19 mars, 2024

8 février 1889 – Tribunal criminel de Saint-Pierre

8 février 1889. Feuille Officielle des îles Saint-Pierre et Miquelon
Tribunal criminel de Saint-Pierre

L’affaire de l’île-aux-Chiens avait attiré une foule énorme aux alentours du Palais de Justice. Avant l’heure, on s’écrasait littéralement aux portes pour entrer. Les débats ont duré deux jours, mardi 5 février et jeudi. 7 février.

Le Tribunal criminel était ainsi composé: M. Venot, président; MM. Aphalo, sous-commissaire de la Marine, et Lallier du Coudray, aide-commissaire de la Marine, membre du siège, et quatre assesseurs, habitants. notables, MM. Léoni Coste, Grézet, Charles Haeala et Léon Humbert.

Me Caperon, Procureur de la République, Chef du service Judiciaire p. i. occupait le siège de Ministère public.Me Béhaghel et Me Eugéne Salomon étaient au banc de la défense.

La salle était comble, la plupart des notabilités de la colonie occupaient les places réservées. Après la lecture de l’acte d’accusation faite par M. le greffier Siegfriedt, il a été procédé à l’interrogatoire des accusés. Ils ont déclaré se nommer:

Néel, (Joseph-Auguste,) né à St-Pierre, 13 28 mai 1860, marin-pêcheur;
Ollivier, ( Louis,) né à Cotrawen ( Côtes-du-Nord, ) le 31 octobre 1863, également marin-pêcheur.

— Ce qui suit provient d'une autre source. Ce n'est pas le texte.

Lemma format_uint_emit g base up lm v l f ap :
  let spec := fm_spec f in let fl := cs_flags spec in let digits := numeral base up (uint_value lm v) in
  let text := c_field fl (min_field_width spec) (if has fl FMT_ALTFORM then radix_chars base up else []) (c_digits fl (prec spec) digits) in
  arrays_ok g -> radix_ok base -> ready l f -> fits (l ++ text) -> f_lm spec = lm -> lm <> FMT_LM_L ->
  (has fl FMT_HASPREC = true -> Z.of_nat (length digits) <= prec spec < 2 ^ 30) ->
  exists f', format_uint g base up f (int_arg lm v :: ap) = Some (f', ap) /\ emit text l f f'.
Proof.
  intros spec fl digits text Hg Hb Hrd Hfit Hlm HL Hp. pose proof (uint_value_range lm v) as Hr. assert (Hn : 0 <= uint_value lm v < 2 ^ 64) by (destruct lm; lia).
  destruct (numeral_len base up (uint_value lm v) 64) as [Hne Hlen]; [done|done|done|apply pow_room; [done|change (Z.of_nat 64) with 64; lia]|].
  destruct (uint_field_emit base up digits l f Hrd Hfit Hne Hlen Hp) as (f' & E & He). exists f'. split; [|exact He]. unfold format_uint. fold spec. rewrite Hlm.
  destruct lm; try done; cbn [int_arg arg_int arg_long arg_longlong mbind option_bind]; cbn [uint_value] in *.
  5: rewrite (bind_some (u64toa_text g _ base up Hg Hb Hr)); cbn [mbind option_bind]; unfold digits in E; by rewrite (bind_some E).
  all: match type of Hr with 0 <= ?n < _ => destruct (u32toa_text n base up Hb Hr) as (a & Ea & Et) end; rewrite (bind_some Ea); cbn [mbind option_bind]; rewrite Et; unfold digits in E; by rewrite (bind_some E).
Qed.

Lemma format_char_emit v l f ap :
  ready l f -> fits (l ++ [u8 v]) -> min_field_width (fm_spec f) <= 1 -> exists f', format_char f (VInt v :: ap) = Some (f', ap) /\ emit [u8 v] l f f'.
Proof.
  intros Hr Hfit Hw. unfold format_char. cbn [arg_int mbind option_bind]. replace (1 <? min_field_width (fm_spec f)) with false by lia.
  eexists. split; [done|]. by apply write_char_emit.
Qed.

Lemma format_string_emit str l f ap :
  let spec := fm_spec f in let text := c_string (cs_flags spec) (prec spec) str in
  ready l f -> fits (l ++ text) -> 0 <= min_field_width spec < 2 ^ 31 -> 0 <= prec spec < 2 ^ 31 -> min_field_width spec <= Z.of_nat (length text) ->
  exists f', format_string f (VString str :: ap) = Some (f', ap) /\ emit text l f f'.
Proof.
  intros spec text Hr Hfit Hw Hp Hlen. unfold format_string. fold spec. cbn [arg_string mbind option_bind]. rewrite !(u32_small (prec spec)), !(u32_small (min_field_width spec)) by lia.
  set (hp := has (cs_flags spec) FMT_HASPREC). set (slen := Z.of_nat (length str)). set (w := min_field_width spec) in *.
  assert (Et : text = if hp then take (Z.to_nat (prec spec)) str else str) by done.
  set (flen := if hp || (0 <? w) then slen else 0). set (adj := if hp then Z.min flen (prec spec) else flen).
  assert (Ha : adj <? w = false).
  { unfold adj, flen. rewrite Et in Hlen. destruct hp; cbn [orb]; [rewrite length_take in Hlen; lia|]. destruct (Z.ltb_spec 0 w); lia. }
  rewrite Ha. cbn [Z.ltb Z.compare andb]. replace (take _ str) with text; [eexists; split; [done|by apply write_string_emit]|].
  rewrite Et. unfold adj, flen. destruct hp; cbn [orb]; [|by rewrite firstn_all2 by lia].
  destruct (Z.le_ge_cases (prec spec) slen); [f_equal; lia|]. rewrite !firstn_all2 by lia. done.
Qed.

Lemma format_ptr_emit v l f ap :
  let spec := fm_spec f in
  let text := c_field (Z.lor (cs_flags spec) FMT_HASPREC) (min_field_width spec) [48; 120] (c_digits FMT_HASPREC 8 (numeral 16 false (u32 v))) in
  ready l f -> fits (l ++ text) ->
  exists f', format_ptr f (VPointer v :: ap) = Some (f', ap) /\
    emit text l (set_spec (MkSpec (min_field_width spec) 8 (f_lm spec) (Z.lor (cs_flags spec) (Z.lor (Z.lor FMT_ALTFORM FMT_PADZEROS) FMT_HASPREC))) f) f'.
Proof.
  intros spec text Hr Hfit. unfold format_ptr. fold spec. cbn [arg_pointer mbind option_bind]. pose proof (u32_range v) as Hv. assert (Hb : radix_ok 16) by (unfold radix_ok; lia).
  destruct (u32toa_text (u32 v) 16 false Hb Hv) as (a & Ea & Et). rewrite (bind_some Ea), Et. set (fl := Z.lor (cs_flags spec) _). set (f0 := set_spec _ f).
  destruct (numeral_len 16 false (u32 v) 8) as [Hne Hlen]; [done|lia|done|cbn; lia|].
  assert (Hbit : forall k, 0 <= k -> has fl (2 ^ k) = Z.testbit (cs_flags spec) k || Z.testbit 56 k) by (intros k Hk; rewrite has_bit by done; apply Z.lor_spec).
  assert (Hfl : has fl FMT_HASPREC = true /\ has fl FMT_ALTFORM = true /\ has fl FMT_LEFTJUST = has (Z.lor (cs_flags spec) FMT_HASPREC) FMT_LEFTJUST).
  { split_and!; [etransitivity; [apply (Hbit 5); lia|apply orb_true_r]|etransitivity; [apply (Hbit 3); lia|apply orb_true_r]|].
    etransitivity; [apply (Hbit 0); lia|]. change FMT_LEFTJUST with (2 ^ 0). rewrite has_bit, Z.lor_spec by lia. done. }
  destruct Hfl as (Hp & Halt & Hlj).
  assert (Etx : text = c_field fl (min_field_width spec) (if has fl FMT_ALTFORM then radix_chars 16 false else []) (c_digits fl 8 (numeral 16 false (u32 v)))).
  { unfold text, c_digits. rewrite Hp, Halt. apply c_field_flags; [by rewrite Hlj|]. rewrite Hp, andb_false_r. change FMT_HASPREC with (2 ^ 5).
    rewrite has_bit, Z.lor_spec by lia. by rewrite orb_true_r, andb_false_r. }
  rewrite Etx in Hfit |- *. destruct (uint_field_emit 16 false (numeral 16 false (u32 v)) l f0 Hr Hfit Hne ltac:(lia)) as (f' & E & He); [intros _; cbn [f0 fm_spec set_spec prec]; lia|].
  rewrite (bind_some E). by exists f'.
Qed.

(** [f'] is the formatter after it wrote [text]; the specification does not matter. *)
Definition wrote (text l : list Z) (f f' : fmt (S := S)) : Prop :=
  ready (l ++ text) f' /\ chars_written f' = u32 (chars_written f + Z.of_nat (length text)) /\ fm_flags f' = fm_flags f /\ fm_stores f' = fm_stores f.

Lemma emit_wrote text l f f' : emit text l f f' -> wrote text l f f'.
Proof. by intros (W & C & _ & F & N). Qed.

Lemma wrote_app a b l f g h : wrote a l f g -> wrote b (l ++ a) g h -> wrote (a ++ b) l f h.
Proof.
  intros (W1 & C1 & F1 & N1) (W2 & C2 & F2 & N2). unfold wrote. rewrite app_assoc, C2, C1, F2, F1, N2, N1. split_and!; [done| |done..].
  unfold u32. rewrite Zplus_mod_idemp_l, length_app. f_equal. lia.
Qed.

Lemma width_range w : width_wf w -> 0 <= width_value w < 2 ^ 31.
Proof. destruct w as [|cs|n]; cbn; [lia| |lia]. intros (Hcs & _ & Hv). split; [|done]. apply cs_value_pos, Hcs. Qed.

Lemma prec_range p : prec_wf p -> 0 <= prec_value p < 2 ^ 31.
Proof. destruct p as [|cs|n]; cbn; [lia| |lia]. intros (Hcs & Hv). split; [|done]. apply cs_value_pos, Hcs. Qed.

Lemma prefix_radix fl base up : radix_ok base -> (has fl FMT_ALTFORM = true -> base <> 2) -> (if has fl FMT_ALTFORM then radix_chars base up else []) = c_prefix fl base up.
Proof.
  intros Hb H2. unfold c_prefix, radix_chars. destruct (has fl FMT_ALTFORM); [|done]. specialize (H2 eq_refl). by destruct Hb as [->|[->|[->| ->]]].
Qed.

Lemma format_uint_arg g ch f rest ap :
  ch ∈ [111; 98; 66; 120; 88; 117] ->
  radix_ok (radix_of ch) /\ format_arg g f (ch :: rest) ap = ('(f, ap) ← format_uint g (radix_of ch) (upper ch) f ap; Some (f, Some rest, ap)).
Proof. rewrite !elem_of_cons, elem_of_nil. intros H. repeat (destruct H as [-> | H]; [split; [vm_compute; tauto|reflexivity]|]). done. Qed.

Lemma format_arg_wrote g c rest ap l f :
  arrays_ok g -> conv_wf c -> conv_ok c -> ready l f -> fits (l ++ render c) ->
  exists f', format_arg g (set_spec (conv_spec c) f) (kind_char (c_kind c) :: rest) (kind_args (c_kind c) ++ ap) = Some (f', Some rest, ap) /\ wrote (render c) l f f'.
Proof.
  intros Hg (_ & Hw & Hp & Hk) Hok Hr. apply width_range in Hw. apply prec_range in Hp. unfold conv_ok in Hok. unfold render. set (f0 := set_spec (conv_spec c) f).
  set (w := width_value (c_width c)) in *. set (p := prec_value (c_prec c)) in *. assert (Hr0 : ready l f0) by done.
  assert (Hlm : f_lm (fm_spec f0) = kind_lm (c_kind c)) by done.
  destruct (c_kind c) as [|v|str|ch lm v|ch lm v|q]; cbn [kind_char kind_args app]; intros Hfit.
  - eexists. split; [reflexivity|]. apply (emit_wrote _ _ f0). by apply write_char_emit.
  - rewrite c_field_full in Hfit |- * by (cbn; lia). destruct (format_char_emit v l f0 ap Hr0 Hfit Hok) as (f' & E & He). exists f'. split; [|by apply emit_wrote in He].
    unfold format_arg. cbn [Z.eqb Pos.eqb]. by rewrite (bind_some E).
  - rewrite c_field_full in Hfit |- * by done. destruct (format_string_emit str l f0 ap Hr0 Hfit Hw Hp Hok) as (f' & E & He). exists f'. split; [|by apply emit_wrote in He].
    unfold format_arg. cbn [Z.eqb Pos.eqb]. by rewrite (bind_some E).
  - destruct Hk as [Hch HL]. destruct (format_int_emit g lm v l f0 ap Hg Hr0 Hfit Hlm HL Hok) as (f' & E & He). exists f'. split; [|by apply emit_wrote in He].
    rewrite !elem_of_cons, elem_of_nil in Hch. destruct Hch as [-> |[-> |[]]]; unfold format_arg; cbn [Z.eqb Pos.eqb orb]; by rewrite (bind_some E).
  - destruct Hk as [Hch HL], Hok as [Hprec Halt]. destruct (format_uint_arg g ch f0 rest (int_arg lm v :: ap) Hch) as [Hrad ->]. rewrite <- prefix_radix in Hfit |- * by naive_solver.
    destruct (format_uint_emit g (radix_of ch) (upper ch) lm v l f0 ap Hg Hrad Hr0 Hfit Hlm HL Hprec) as (f' & E & He). exists f'. split; [by rewrite (bind_some E)|]. by apply emit_wrote in He.
  - destruct (format_ptr_emit q l f0 ap Hr0 Hfit) as (f' & E & He). exists f'. split; [|by apply emit_wrote in He]. unfold format_arg. cbn [Z.eqb Pos.eqb orb]. by rewrite (bind_some E).
Qed.

(** ** Printing *)

Lemma text_loop g t : forall fuel lit rest l f ap,
  ready l f -> Forall (fun ch => ch <> 37) t ->
  print_loop (length t + fuel) g (lit ++ t ++ rest) (length lit) f ap = print_loop fuel g ((lit ++ t) ++ rest) (length (lit ++ t)) f ap.
Proof.
  induction t as [|ch t IH]; intros fuel lit rest l f ap Hr Ht; [by rewrite !app_nil_r|]. inversion Ht as [|? ? Hch Ht']; subst. cbn [length Nat.add print_loop].
  rewrite (proj1 (proj2 Hr)), drop_app_length. cbn [app]. rewrite (proj2 (Z.eqb_neq ch 37) Hch).
  replace (lit ++ ch :: t ++ rest) with ((lit ++ [ch]) ++ t ++ rest) by (by rewrite <- app_assoc). replace (length lit + 1)%nat with (length (lit ++ [ch])) by (rewrite length_app; done).
  rewrite (IH _ _ _ l) by done. by rewrite <- (app_assoc lit [ch] t).
Qed.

Ils ont maintenu les aveux faits dans l’instruction. Il résulte de leurs déclarations que le dimanche soir 30 décembre, vers 11 heures, les deux accus avaient projeté de souper ensemble chez Coupard. Rendus furieux de voir la porte du tambour barrée, ils avaient démoli le tambour, cassé la croisée, et pénétrant dans l’intérieur de la cabane, s’étaient trouvés en face du père Coupard qui, un couteau à la main, avait voulu défendre l’entrée de son domicile. Il y avait eu une lutte entre Coupard et Ollivier, qui était le matelot même de, Coupard. Pendant qu’Ollivier enlaçait dans ses bras le père Coupard, Néel s’écriant: « mieux vaut tuer – le diable que le diable « nous tue » avait frappé sur l’avant-bras de Coupard. avait fait tomber le couteau, l’avait ramassé, et avait plongé cette arme jusqu’à la garde dans la poitrine de la victime.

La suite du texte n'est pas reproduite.